━━━ Stored data ━━━
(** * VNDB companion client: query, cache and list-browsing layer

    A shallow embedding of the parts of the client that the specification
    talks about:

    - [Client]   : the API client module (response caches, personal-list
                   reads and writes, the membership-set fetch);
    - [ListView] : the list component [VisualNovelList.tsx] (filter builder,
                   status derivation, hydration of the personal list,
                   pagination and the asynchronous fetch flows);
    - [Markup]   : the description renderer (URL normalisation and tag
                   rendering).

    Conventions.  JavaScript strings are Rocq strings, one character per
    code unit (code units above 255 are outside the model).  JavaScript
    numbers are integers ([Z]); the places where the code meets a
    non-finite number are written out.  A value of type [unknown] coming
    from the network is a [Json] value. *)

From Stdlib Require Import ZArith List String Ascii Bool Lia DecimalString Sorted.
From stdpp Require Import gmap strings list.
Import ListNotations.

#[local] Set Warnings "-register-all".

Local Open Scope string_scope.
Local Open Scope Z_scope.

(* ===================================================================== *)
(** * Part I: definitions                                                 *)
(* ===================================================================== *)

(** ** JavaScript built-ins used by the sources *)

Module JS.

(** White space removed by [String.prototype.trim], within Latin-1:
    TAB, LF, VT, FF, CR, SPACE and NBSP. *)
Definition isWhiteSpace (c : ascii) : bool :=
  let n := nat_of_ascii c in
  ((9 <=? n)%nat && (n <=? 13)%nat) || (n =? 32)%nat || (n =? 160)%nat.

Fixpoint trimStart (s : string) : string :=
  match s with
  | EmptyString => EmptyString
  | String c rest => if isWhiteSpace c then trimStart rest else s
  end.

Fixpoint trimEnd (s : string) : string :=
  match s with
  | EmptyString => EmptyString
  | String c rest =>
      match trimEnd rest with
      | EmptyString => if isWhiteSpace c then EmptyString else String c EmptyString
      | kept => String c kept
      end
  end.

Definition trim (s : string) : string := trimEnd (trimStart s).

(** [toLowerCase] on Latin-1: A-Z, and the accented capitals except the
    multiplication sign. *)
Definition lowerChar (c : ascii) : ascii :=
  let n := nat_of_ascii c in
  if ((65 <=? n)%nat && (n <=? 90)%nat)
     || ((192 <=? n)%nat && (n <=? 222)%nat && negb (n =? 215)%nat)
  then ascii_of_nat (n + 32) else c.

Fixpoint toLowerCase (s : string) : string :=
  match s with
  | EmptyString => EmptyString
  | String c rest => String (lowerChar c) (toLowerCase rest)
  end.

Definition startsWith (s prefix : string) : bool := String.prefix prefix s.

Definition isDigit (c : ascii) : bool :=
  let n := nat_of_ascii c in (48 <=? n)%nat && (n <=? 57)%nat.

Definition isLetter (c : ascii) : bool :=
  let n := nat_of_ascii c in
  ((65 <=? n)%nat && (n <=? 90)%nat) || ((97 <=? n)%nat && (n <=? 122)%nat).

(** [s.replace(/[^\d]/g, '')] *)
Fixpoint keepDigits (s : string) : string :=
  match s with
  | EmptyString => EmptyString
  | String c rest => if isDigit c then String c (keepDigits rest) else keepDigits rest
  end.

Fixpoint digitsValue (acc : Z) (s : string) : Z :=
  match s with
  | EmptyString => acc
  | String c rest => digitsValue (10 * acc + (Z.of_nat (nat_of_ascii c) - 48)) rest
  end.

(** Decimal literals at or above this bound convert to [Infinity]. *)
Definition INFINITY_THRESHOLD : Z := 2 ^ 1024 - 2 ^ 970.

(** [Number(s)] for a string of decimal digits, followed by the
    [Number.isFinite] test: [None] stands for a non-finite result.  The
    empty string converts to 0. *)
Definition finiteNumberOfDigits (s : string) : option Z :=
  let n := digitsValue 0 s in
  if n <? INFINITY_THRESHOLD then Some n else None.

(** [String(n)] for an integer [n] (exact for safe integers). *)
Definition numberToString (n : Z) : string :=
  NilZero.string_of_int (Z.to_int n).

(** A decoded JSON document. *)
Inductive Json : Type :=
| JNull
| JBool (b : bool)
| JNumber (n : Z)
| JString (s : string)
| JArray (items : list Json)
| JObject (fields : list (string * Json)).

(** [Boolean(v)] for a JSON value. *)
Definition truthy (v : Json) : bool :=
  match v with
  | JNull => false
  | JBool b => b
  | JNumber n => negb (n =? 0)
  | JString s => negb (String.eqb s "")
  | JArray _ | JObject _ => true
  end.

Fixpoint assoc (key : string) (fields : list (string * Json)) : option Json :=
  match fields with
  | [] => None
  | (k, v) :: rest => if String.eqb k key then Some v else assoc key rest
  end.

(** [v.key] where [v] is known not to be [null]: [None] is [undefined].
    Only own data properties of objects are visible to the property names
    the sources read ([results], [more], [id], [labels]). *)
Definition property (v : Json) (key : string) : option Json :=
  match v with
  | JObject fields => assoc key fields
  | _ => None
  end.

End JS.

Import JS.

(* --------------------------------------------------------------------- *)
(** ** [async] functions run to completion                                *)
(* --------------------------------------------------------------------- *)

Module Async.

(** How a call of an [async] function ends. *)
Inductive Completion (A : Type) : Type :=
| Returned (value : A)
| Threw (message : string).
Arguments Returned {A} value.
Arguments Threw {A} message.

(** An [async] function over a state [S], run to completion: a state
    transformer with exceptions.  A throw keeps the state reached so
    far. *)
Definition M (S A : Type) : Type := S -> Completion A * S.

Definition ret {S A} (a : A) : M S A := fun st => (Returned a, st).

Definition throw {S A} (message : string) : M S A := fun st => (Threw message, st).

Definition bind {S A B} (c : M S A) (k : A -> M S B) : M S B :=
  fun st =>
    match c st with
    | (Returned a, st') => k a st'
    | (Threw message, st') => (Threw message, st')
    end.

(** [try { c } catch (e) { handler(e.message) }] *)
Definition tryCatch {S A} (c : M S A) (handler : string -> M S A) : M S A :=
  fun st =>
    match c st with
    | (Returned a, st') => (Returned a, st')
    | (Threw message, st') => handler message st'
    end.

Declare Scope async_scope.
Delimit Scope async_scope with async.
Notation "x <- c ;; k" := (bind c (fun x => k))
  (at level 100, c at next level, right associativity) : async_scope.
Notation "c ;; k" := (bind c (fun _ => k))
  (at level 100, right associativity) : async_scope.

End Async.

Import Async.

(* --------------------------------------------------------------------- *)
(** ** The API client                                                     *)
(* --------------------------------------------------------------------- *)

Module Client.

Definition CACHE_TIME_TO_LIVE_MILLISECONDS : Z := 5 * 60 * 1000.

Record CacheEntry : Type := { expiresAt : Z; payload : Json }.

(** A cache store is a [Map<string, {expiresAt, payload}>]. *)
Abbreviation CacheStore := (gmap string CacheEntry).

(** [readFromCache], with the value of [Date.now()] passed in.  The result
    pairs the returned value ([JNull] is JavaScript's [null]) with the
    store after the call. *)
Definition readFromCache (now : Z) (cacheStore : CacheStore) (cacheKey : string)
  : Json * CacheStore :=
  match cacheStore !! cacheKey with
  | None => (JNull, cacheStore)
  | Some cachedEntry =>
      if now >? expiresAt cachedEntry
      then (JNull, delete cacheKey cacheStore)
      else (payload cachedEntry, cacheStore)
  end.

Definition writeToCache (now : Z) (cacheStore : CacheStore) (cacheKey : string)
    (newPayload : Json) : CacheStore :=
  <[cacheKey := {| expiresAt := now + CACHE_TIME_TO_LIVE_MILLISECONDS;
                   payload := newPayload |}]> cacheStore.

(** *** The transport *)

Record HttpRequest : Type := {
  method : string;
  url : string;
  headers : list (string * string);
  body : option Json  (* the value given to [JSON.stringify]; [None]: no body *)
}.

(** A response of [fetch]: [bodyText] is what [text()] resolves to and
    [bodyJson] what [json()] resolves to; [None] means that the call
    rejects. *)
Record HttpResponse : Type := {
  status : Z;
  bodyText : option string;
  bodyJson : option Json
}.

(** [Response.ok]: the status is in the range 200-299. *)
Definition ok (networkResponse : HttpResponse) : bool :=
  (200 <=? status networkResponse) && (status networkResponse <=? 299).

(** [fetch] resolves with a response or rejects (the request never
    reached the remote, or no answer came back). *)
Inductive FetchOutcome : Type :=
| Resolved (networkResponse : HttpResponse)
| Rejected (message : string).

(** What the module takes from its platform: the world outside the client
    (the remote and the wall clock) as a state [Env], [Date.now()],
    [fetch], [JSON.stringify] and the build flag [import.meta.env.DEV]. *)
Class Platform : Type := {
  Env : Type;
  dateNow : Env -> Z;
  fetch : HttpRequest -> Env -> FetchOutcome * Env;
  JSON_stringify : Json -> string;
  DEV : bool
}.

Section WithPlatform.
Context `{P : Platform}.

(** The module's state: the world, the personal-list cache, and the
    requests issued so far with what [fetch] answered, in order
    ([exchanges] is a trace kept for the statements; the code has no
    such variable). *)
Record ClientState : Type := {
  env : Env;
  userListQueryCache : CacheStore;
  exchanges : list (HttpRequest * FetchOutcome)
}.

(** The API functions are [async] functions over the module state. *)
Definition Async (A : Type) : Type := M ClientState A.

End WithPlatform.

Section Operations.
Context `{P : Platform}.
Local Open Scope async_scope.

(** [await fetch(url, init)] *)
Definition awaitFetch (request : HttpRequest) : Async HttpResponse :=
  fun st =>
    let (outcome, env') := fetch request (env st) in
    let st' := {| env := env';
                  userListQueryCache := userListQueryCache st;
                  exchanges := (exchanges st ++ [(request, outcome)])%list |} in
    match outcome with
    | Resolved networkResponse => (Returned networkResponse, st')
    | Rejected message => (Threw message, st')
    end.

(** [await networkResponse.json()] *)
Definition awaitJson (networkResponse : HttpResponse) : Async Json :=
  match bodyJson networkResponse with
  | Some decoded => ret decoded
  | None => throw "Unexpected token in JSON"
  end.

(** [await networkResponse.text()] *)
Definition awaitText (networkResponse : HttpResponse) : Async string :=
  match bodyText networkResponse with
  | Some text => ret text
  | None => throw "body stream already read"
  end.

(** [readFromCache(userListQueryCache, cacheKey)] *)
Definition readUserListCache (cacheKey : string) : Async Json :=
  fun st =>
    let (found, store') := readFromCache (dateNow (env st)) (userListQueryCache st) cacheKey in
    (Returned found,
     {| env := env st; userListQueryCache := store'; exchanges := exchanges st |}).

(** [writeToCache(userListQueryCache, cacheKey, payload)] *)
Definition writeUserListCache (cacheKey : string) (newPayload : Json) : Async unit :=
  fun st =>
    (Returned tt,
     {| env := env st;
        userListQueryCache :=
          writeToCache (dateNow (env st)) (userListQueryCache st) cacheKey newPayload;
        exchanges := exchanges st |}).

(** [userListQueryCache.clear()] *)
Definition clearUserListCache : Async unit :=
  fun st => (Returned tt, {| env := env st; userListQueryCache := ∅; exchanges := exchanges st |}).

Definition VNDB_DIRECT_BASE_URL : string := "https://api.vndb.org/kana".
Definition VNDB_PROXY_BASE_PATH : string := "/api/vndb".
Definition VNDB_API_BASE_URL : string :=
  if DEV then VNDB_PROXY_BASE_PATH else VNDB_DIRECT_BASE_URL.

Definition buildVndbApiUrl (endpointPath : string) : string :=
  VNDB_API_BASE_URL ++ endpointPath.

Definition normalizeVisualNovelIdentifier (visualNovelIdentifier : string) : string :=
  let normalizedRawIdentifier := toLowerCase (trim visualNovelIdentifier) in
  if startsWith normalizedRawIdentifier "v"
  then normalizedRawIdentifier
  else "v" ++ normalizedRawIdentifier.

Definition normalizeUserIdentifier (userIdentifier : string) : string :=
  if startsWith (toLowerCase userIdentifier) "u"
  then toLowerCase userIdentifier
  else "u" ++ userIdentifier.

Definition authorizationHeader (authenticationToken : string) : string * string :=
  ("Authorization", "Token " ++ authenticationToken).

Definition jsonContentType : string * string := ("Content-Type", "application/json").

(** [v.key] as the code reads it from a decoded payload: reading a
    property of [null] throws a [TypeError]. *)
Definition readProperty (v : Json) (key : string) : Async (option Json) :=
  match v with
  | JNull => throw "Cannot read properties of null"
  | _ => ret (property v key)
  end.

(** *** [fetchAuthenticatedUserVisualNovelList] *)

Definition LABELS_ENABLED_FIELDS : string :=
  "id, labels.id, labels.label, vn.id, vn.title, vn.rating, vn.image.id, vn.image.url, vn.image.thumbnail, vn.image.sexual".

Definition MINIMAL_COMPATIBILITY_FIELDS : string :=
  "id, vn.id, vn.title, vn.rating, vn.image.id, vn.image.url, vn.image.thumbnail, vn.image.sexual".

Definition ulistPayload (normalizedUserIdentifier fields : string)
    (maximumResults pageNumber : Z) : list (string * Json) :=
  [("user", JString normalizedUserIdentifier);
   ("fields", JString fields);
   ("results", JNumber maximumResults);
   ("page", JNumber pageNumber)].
━━━
Task objective:
Among the records above, extract exactly the lines from the line with "status derivation, hydration" to the line with "code unit (code", both lines included, and leave out the rest.

Answer section:
                   status derivation, hydration of the personal list,
                   pagination and the asynchronous fetch flows);
    - [Markup]   : the description renderer (URL normalisation and tag
                   rendering).

    Conventions.  JavaScript strings are Rocq strings, one character per
    code unit (code units above 255 are outside the model).  JavaScript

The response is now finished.